Investing in Community Energy
Investors in Pre Power Co-operatives buy a stream of income where the income received each month is flexible, depending on the needs of the investor or the co-op. Examples of the returns on $10,000 are:
- $83.33 per month for 20 years
- $125.00 per month for 10 years
- $208.33 per month for 5 years
If the grid price of electricity increases, the payments per month will increase by the same percentage. If the grid price decreases the payments per month will stay the same.
If investors use their monthly income to buy electricity from the Co-operative, they will receive a return on investment by paying 35% of the grid price for twenty years.
Investors can sell their income stream at its current value. For example, if a $10,000 flexible stream for 20 years is sold in year 10 then it will sell for $5,000, assuming all income payments have been received each month for 10 years.
The closest thing to a Pre Power Investment in the regular financial world is an annuity or an allocated pension. Pre Power Co-operatives return the equivalent of a flexible annuity of 10% for 20 years. MoneySmart on the ASIC website provides a calculator where you can check the income of these financial products. In August 2019 a Pre Power Investment returns twice as much to the investor as a commercial annuity or an allocated pension.
Superannuation Contribution Investments
The best Industry Superannuation Funds return around 9% over five years or around 8% over ten years.
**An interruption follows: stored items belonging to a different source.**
Lemma stop_untracks_every_feed_witness :
  "video" ∈ feed_keys /\
  updater (world_of (stop bot) w_cached) !! "video" = None.
Proof.
  assert (Hin : "video" ∈ feed_keys) by (apply elem_of_cons; by left).
  split; [exact Hin |].
  pose proof (stop_untracks_every_feed bot w_cached) as H. cbv zeta in H.
  destruct H as (_ & H & _). apply H. exact Hin.
Defined.

(** X4.  [stop] asks the task of every tracked feed of the catalogue to
    cancel: a task that has not finished comes out marked, and still
    not finished.  A task that belongs to no tracked feed of the
    catalogue is not touched. *)
Theorem stop_requests_cancellation self w :
  let w' := world_of (stop self) w in
  (forall k fs t, k ∈ feed_keys -> updater w !! k = Some fs ->
     tasks w !! task fs = Some t -> finished t = false ->
     tasks w' !! task fs = Some (mk_task (owner t) (task_feed t) true false)) /\
  (forall h,
     (forall k fs, k ∈ feed_keys -> updater w !! k = Some fs -> task fs ≠ h) ->
     tasks w' !! h = tasks w !! h).
Proof.
  cbv zeta. split.
  - intros k fs t Hk Hfs Ht Hfin. unfold world_of, stop.
    destruct (stop_feeds_spec self feed_keys w)
      as (w' & H & _ & _ & _ & _ & Hcan & _).
    rewrite (bind_ok _ _ _ _ _ H), logger_run. wsimpl.
    rewrite (Hcan k fs Hk Hfs), Ht. cbn. unfold request_cancel.
    by rewrite Hfin.
  - intros h Hh.
    rewrite <- (stop_feeds_other_tasks self feed_keys w h Hh).
    unfold world_of at 1. by rewrite stop_world.
Qed.

Lemma stop_requests_cancellation_witness :
  ("video" ∈ feed_keys /\
   updater w_cached !! "video" = Some fs_cached /\
   tasks w_cached !! task fs_cached = Some (mk_task bot "video" false false) /\
   finished (mk_task bot "video" false false) = false) /\
  tasks (world_of (stop bot) w_cached) !! task fs_cached
  = Some (mk_task bot "video" true false).
Proof.
  assert (Hin : "video" ∈ feed_keys) by (apply elem_of_cons; by left).
  split; [split; [exact Hin | split; [vm_compute; reflexivity | by split]] |].
  apply (proj1 (stop_requests_cancellation bot w_cached)
           "video" fs_cached (mk_task bot "video" false false) Hin);
    [vm_compute; reflexivity | reflexivity | reflexivity].
Defined.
If the Co-operative permits reinvestment it will return 10% in Reward discounts over twenty years.
For example, if the Co-operative allows the investor to reinvest their monthly payments then at the end of twenty years the investor’s $10,000 would have a value of $30,000 (of which $20,000 is future Reward discounts) that would return $375 per month for 10 years.
The investor can add to their investment and take money out in much the same way as they would a fixed deposit savings account. Our understanding is that the extra money the investor receives, over and above their investment, is treated as a capital gain for taxation purposes. If the extra value is taken as a discount on electricity there should be no capital gain.
Direct Comparison with Superannuation
The superannuation industry publishes calculators that give annuity streams for superannuants. https://www.industrysuper.com/retirement-info/retirement-calculators/retirement-needs-calculator/
Using this calculator a couple who retire needing $60,994 to live on for 20 years will need to have $1,211,810 in their superannuation account.
With a Pre Power Co-operative, a couple would get the same income for the same number of years with $609,940 invested or 50.33% of the superannuation account.
The reason for the difference is that with superannuation most funds are invested in financial products and the financial products extract rent before giving a return. With Pre Power, the balance is in panels and batteries and the returns remain high and are secure.